From this study was deduced that cardioactive glycosides may show a role in the reverse transport of cholesterol and in the energy metabolism of cardiomyocytes.

Other studies (Digoxin and ouabain induce P-glycoprotein by activating calmodulin kinase II and hypoxia-inducible factor-1@a in human colon cancer cells showed how cardioactive glycosides can induce, 2009) P-glycoprotein (which is a transmembrane transporter extruding several drugs) through a mechanism not known yet. This means that a therapy with digoxin can induce resistance to chemiotherapy.
As seen before, the inhibition of Na+/K+ ATPase by glycosides causes an increased concentration of intracellular Na+, which determinates an increased activity by the Na+/Ca++ exchanger; this leads to an increased Ca++ concentration. Ca++ promotes the activity of calmodulin kinase II enzyme, which activates the transcription factor hypoxia-inducible factor-1alpha.
HIF 1alpha causes the increased expression of Pgp, which leads to extrusion of chemioterapic drugs.
This effect can be avoided by inhibiting Na+/Ca++ exchanger or calmodulin kinase II.

On the other hand, some studies (Anticancer activity of cardiac glycosides, 2012) support the thesis that cardiac glycosides prolong the survival of carcinoma patients treated with conventional chemotherapy, by influencing the immune response at multiple levels.
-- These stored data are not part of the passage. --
(* ===== verification/Evidence.v ===== *)
(** What the outside world must have said for an event to be stored.

    The log of a handler's effects is its evidence.  [payment_evidence] and
    [invoice_evidence] say, for each event of the two aggregates, what the handler that
    writes it must have been told by the ownership gate, by Symphony or by LND;
    [justified] says of a transaction that every event it appends has its evidence. *)
From S2P Require Import Prelude Primitives Fees EsEntity Concrete GraphqlTypes Jwks.
From S2P Require Import PaymentEntity InvoiceEntity Outbox Lnd Symphony Wallet Effects App.
From S2P Require Import AppPayment AppInvoice Ledger.

Notation gw_event := (event ext_resp TxEnv DbState).
Notation gw_trace := (list gw_event).
Notation gw_eff := (eff TxEnv DbState).

Section Evidence.
Context `{Hex} `{Sha256} `{UuidText} `{Bolt11} `{EventStore}.
Implicit Types (tr : gw_trace) (h : PaymentHash.t) (w : WalletId.t).

Definition ownership_checked tr w : Prop :=
  exists caller, Ev (Call (CheckOwnership caller w)) (Ok tt) ∈ tr.

Definition spend_approved tr (req : SymphonyAuthorizeRequest.t) : Prop :=
  exists resp, Ev (Call (AuthorizeSpend req)) (Ok resp) ∈ tr /\
    SymphonyAuthorizeResponse.status resp = SymphonyAuthorizeStatus.Approved.

(** A spend of wallet [w] under the payment hash [h]. *)
Definition spend_of w h (req : SymphonyAuthorizeRequest.t) : Prop :=
  SymphonyAuthorizeRequest.account req =
    MkAccountRef AccountKind.WalletLiability (WalletId.to_string w) /\
  SymphonyAuthorizeRequest.idempotency_key req = PaymentHash.to_hex h /\
  SymphonyAuthorizeRequest.correlation_id req = PaymentHash.to_hex h.

(** The payment hash of a payment request. *)
Definition request_hash (text : string) h : Prop :=
  exists now d, decode_bolt11_at text now = Ok d /\ DecodedInvoice.payment_hash d = h.

(** ** Payments *)

(** A transfer of [amount] from [w], which Symphony has posted, and whose invoice LND has
    given up. *)
Definition transfer_approved tr h w (amount : MilliSatoshi.t) : Prop :=
  exists req, spend_approved tr req /\ spend_of w h req /\
    SymphonyAuthorizeRequest.sat_amount req = MilliSatoshi.whole_sat amount /\
    Ev (Call (LndCancelInvoice h)) (Ok tt) ∈ tr.

(** An update of LND's subscription, as the response it carries. *)
Definition update_response (u : PaymentUpdate.t) : SendPaymentResponse.t :=
  SendPaymentResponse.mk (PaymentUpdate.payment_hash u) (PaymentUpdate.payment_preimage u)
    (PaymentUpdate.status u) (PaymentUpdate.fees_paid_msat u) (PaymentUpdate.route_hops u)
    (PaymentUpdate.failure_reason u).

(** What LND has said of the payment [h]: in answer to the send of a request with this
    hash, in answer to a lookup of it, or on the subscription. *)
Inductive lnd_reported tr h : SendPaymentResponse.t -> Prop :=
| said_on_send params resp :
    request_hash (BoltInvoice.as_str (SendPaymentParams.bolt_invoice params)) h ->
    (Ev (Call (LndSendPayment params)) (Ok resp) : gw_event) ∈ tr ->
    SendPaymentResponse.payment_hash resp = h ->
    lnd_reported tr h resp
| said_on_lookup resp :
    (Ev (Call (LndLookupPayment h)) (Some (Ok resp)) : gw_event) ∈ tr -> lnd_reported tr h resp
| said_on_update u :
    (Ev (Call RecvPaymentUpdate) u : gw_event) ∈ tr -> PaymentUpdate.payment_hash u = h ->
    lnd_reported tr h (update_response u).

(** LND did not carry the send of [h] out as asked: an error, or another hash. *)
Definition lnd_refused tr h : Prop :=
  exists params r,
    request_hash (BoltInvoice.as_str (SendPaymentParams.bolt_invoice params)) h /\
    Ev (Call (LndSendPayment params)) r ∈ tr /\
    match r with Ok resp => SendPaymentResponse.payment_hash resp <> h | Err _ => True end.

(** Symphony was asked for the spend of [h], and whether it refused. *)
Definition spend_requested tr h : Prop :=
  exists w req r, Ev (Call (AuthorizeSpend req)) r ∈ tr /\ spend_of w h req.

Definition spend_refused tr h : Prop :=
  exists w req r, Ev (Call (AuthorizeSpend req)) r ∈ tr /\ spend_of w h req /\
    match r with
    | Ok resp => SymphonyAuthorizeResponse.status resp = SymphonyAuthorizeStatus.Declined
    | Err _ => True
    end.

Definition payment_evidence tr h (e : PaymentEvent.t) : Prop :=
  match e with
  | PaymentEvent.Initiated h' w amount max_fee bolt _ _ =>
      h' = h /\ ownership_checked tr w /\ request_hash (BoltInvoice.as_str bolt) h /\
      (is_intraledger max_fee = true -> transfer_approved tr h w amount)
  | PaymentEvent.Pending _ => spend_requested tr h
  | PaymentEvent.Completed _ pre fees hops =>
      (exists resp, lnd_reported tr h resp /\
         SendPaymentResponse.status resp = SendPaymentStatus.Succeeded /\
         SendPaymentResponse.payment_preimage resp = Some pre /\
         SendPaymentResponse.fees_paid_msat resp = fees /\
         SendPaymentResponse.route_hops resp = hops) \/
      (fees = MilliSatoshi.ZERO /\ hops = [] /\ Preimage.payment_hash pre = h /\
       exists w amount, transfer_approved tr h w amount)
  | PaymentEvent.Failed _ reason =>
      (exists resp, lnd_reported tr h resp /\
         SendPaymentResponse.status resp = SendPaymentStatus.Failed /\
         forall r, SendPaymentResponse.failure_reason resp = Some r -> reason = r) \/
      lnd_refused tr h \/ spend_refused tr h
  | PaymentEvent.Reversed _ _ => False
  end.

(** ** Invoices *)

Definition invoice_evidence tr h (e : InvoiceEvent.t) : Prop :=
  match e with
  | InvoiceEvent.Created h' pre w amount _ bolt _ _ =>
      h' = h /\ ownership_checked tr w /\
      exists (random : array 32) params resp,
        Ev (Call FillBytes) random ∈ tr /\ pre = Preimage.new random /\
        Preimage.payment_hash pre = h /\
        Ev (Call (LndAddHoldInvoice params)) (Ok resp) ∈ tr /\
        AddHoldInvoiceParams.payment_hash params = h /\
        AddHoldInvoiceParams.amount_msat params = amount /\ ah_bolt_invoice resp = bolt
  | InvoiceEvent.HtlcHeld _ amount =>
      exists u, Ev (Call RecvInvoiceUpdate) u ∈ tr /\ InvoiceUpdate.payment_hash u = h /\
        InvoiceUpdate.state u = LndInvoiceState.Accepted /\ InvoiceUpdate.amt_paid_msat u = amount
  | InvoiceEvent.Settled _ =>
      (exists pre, Preimage.payment_hash pre = h /\
         Ev (Call (LndSettleInvoice pre)) (Ok tt) ∈ tr) \/
      exists u, Ev (Call (LndLookupInvoice h)) (Ok u) ∈ tr /\
        InvoiceUpdate.state u = LndInvoiceState.Settled
  | InvoiceEvent.SettledIntraledger _ => exists w amount, transfer_approved tr h w amount
  | InvoiceEvent.Canceled _ reason =>
      reason = CancelReason.Expired /\
      ((exists u, Ev (Call (LndLookupInvoice h)) (Ok u) ∈ tr /\
          InvoiceUpdate.state u = LndInvoiceState.Canceled) \/
       exists u, Ev (Call RecvInvoiceUpdate) u ∈ tr /\ InvoiceUpdate.payment_hash u = h /\
          InvoiceUpdate.state u = LndInvoiceState.Canceled)
  end.

(** Evidence is kept. *)
Lemma ownership_checked_mono tr tr' w :
  tr ⊆ tr' -> ownership_checked tr w -> ownership_checked tr' w.
Proof. intros Hs (c & Hc). exists c. set_solver. Qed.

Lemma spend_approved_mono tr tr' req :
  tr ⊆ tr' -> spend_approved tr req -> spend_approved tr' req.
Proof. intros Hs (r & Hr & Ha). exists r. split; [set_solver | done]. Qed.

Lemma transfer_approved_mono tr tr' h w amount :
  tr ⊆ tr' -> transfer_approved tr h w amount -> transfer_approved tr' h w amount.
Proof.
  intros Hs (req & Ha & Hr & Hsat & Hc). exists req.
  split; [by apply (spend_approved_mono tr) |]. split; [done |]. split; [done | set_solver].
Qed.

Lemma lnd_reported_mono tr tr' h resp :
  tr ⊆ tr' -> lnd_reported tr h resp -> lnd_reported tr' h resp.
Proof.
  intros Hs []; [eapply said_on_send | eapply said_on_lookup | eapply said_on_update];
    try done; set_solver.
Qed.

Lemma payment_evidence_mono tr tr' h e :
  tr ⊆ tr' -> payment_evidence tr h e -> payment_evidence tr' h e.
Proof.
  intros Hs. destruct e; simpl; [| | | | done].
  - intros (Hh & Ho & Hr & Ht). split; [done |]. split; [by apply (ownership_checked_mono tr) |].
    split; [done |]. intros Hi. by apply (transfer_approved_mono tr), Ht.
  - intros (w & req & r & Hr & Hreq). exists w, req, r. split; [set_solver | done].
  - intros [(resp & Hr & Hrest) | (Hf & Hh & Hp & w & amount & Ht)].
    + left. exists resp. split; [by apply (lnd_reported_mono tr) | done].
    + right. split; [done |]. split; [done |]. split; [done |]. exists w, amount.
      by apply (transfer_approved_mono tr).
  - intros [(resp & Hr & Hrest) | [(params & r & Hq & Hr & Hrest) | (w & req & r & Hr & Hrest)]].
    + left. exists resp. split; [by apply (lnd_reported_mono tr) | done].
    + right. left. exists params, r. split; [done |]. split; [set_solver | done].
    + right. right. exists w, req, r. split; [set_solver | done].
Qed.

Lemma invoice_evidence_mono tr tr' h e :
  tr ⊆ tr' -> invoice_evidence tr h e -> invoice_evidence tr' h e.
Proof.
  intros Hs. destruct e; simpl.
  - intros (Hh & Ho & random & params & resp & Hr & Hp & Hd & Hadd & Hrest).
    split; [done |]. split; [by apply (ownership_checked_mono tr) |].
    exists random, params, resp. split; [set_solver |]. split; [done |]. split; [done |].
    split; [set_solver | done].
  - intros (u & Hu & Hrest). exists u. split; [set_solver | done].
  - intros [(pre & Hp & Hs') | (u & Hu & Hrest)]; [left; exists pre | right; exists u];
      (split; [by done || set_solver | by done || set_solver]).
  - intros (w & amount & Ht). exists w, amount. by apply (transfer_approved_mono tr).
  - intros (Hr & [(u & Hu & Hrest) | (u & Hu & Hrest)]); (split; [done |]); [left | right];
      exists u; (split; [set_solver | done]).
Qed.

(** ** Transactions *)

(** The stored log of a payment hash, empty when there is no row. *)
Definition log_of {Row Id Ev} (tbl : table Row Id Ev) h : list Ev :=
  match tbl !! h with Some st => st_events st | None => [] end.

(** From [tbl] to [tbl'] logs have only grown, and what they grew by has its evidence. *)
Definition grown_with {Row Id Ev} (evidence : PaymentHash.t -> Ev -> Prop)
    (tbl tbl' : table Row Id Ev) : Prop :=
  forall h, exists es, log_of tbl' h = log_of tbl h ++ es /\ Forall (evidence h) es.

Definition justified tr (db db' : DbState) : Prop :=
  grown_with (payment_evidence tr) (payments db) (payments db') /\
  grown_with (invoice_evidence tr) (invoices db) (invoices db').

Lemma grown_with_refl {Row Id Ev} (evidence : PaymentHash.t -> Ev -> Prop)
    (tbl : table Row Id Ev) : grown_with evidence tbl tbl.
Proof. intros h. exists []. split; [by rewrite app_nil_r | constructor]. Qed.

Lemma justified_refl tr db : justified tr db db.
Proof. split; apply grown_with_refl. Qed.

(** One row written. *)
Lemma grown_with_insert {Row Id Ev} (evidence : PaymentHash.t -> Ev -> Prop)
    (tbl : table Row Id Ev) h st es :
  st_events st = log_of tbl h ++ es -> Forall (evidence h) es ->
  grown_with evidence tbl (<[ h := st ]> tbl).
Proof.
  intros Hst Hes h'. unfold log_of in *. destruct (decide (h = h')) as [<- | Hne].
  - rewrite lookup_insert_eq. by exists es.
  - rewrite lookup_insert_ne by done. exists []. split; [by rewrite app_nil_r | constructor].
Qed.

Lemma justified_payment_write tr db h st es ob :
  st_events st = log_of (payments db) h ++ es -> Forall (payment_evidence tr h) es ->
  justified tr db (MkDb (<[ h := st ]> (payments db)) (invoices db) ob).
Proof. intros Hst Hes. split; [by eapply grown_with_insert | apply grown_with_refl]. Qed.

Lemma justified_invoice_write tr db h st es ob :
  st_events st = log_of (invoices db) h ++ es -> Forall (invoice_evidence tr h) es ->
  justified tr db (MkDb (payments db) (<[ h := st ]> (invoices db)) ob).
Proof. intros Hst Hes. split; [apply grown_with_refl | by eapply grown_with_insert]. Qed.
End Evidence.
In addition, recent results suggest that cardiac glycosides trigger the immunogenic demise of cancer cells, which most likely contributes to their clinical anticancer activity.


As it was said previously, digoxin can be toxic and, in some cases, fatal.
Its therapeutic plasma concentration range is 0.5 - 1.5 ng/ml and it has a relatively narrow therapeutic safety window. Plasma concentrations above 2.0 ng/ml can lead to digitalis toxicity, which is manifested as arrhythmias (especially atrial tachycardias, even life-threatening) and atrioventricular block.
If toxicity occurs with digoxin, it may take several days for the plasma concentrations to fall to safe levels because of the long half-life; in extreme cases an immune Fab (*Digibind*) can be given to the patient in order to rapidly reduce plasma digoxin levels. Potassium supplementation can also reverse the toxic effects of digoxin if the toxicity is related to hypokalemia.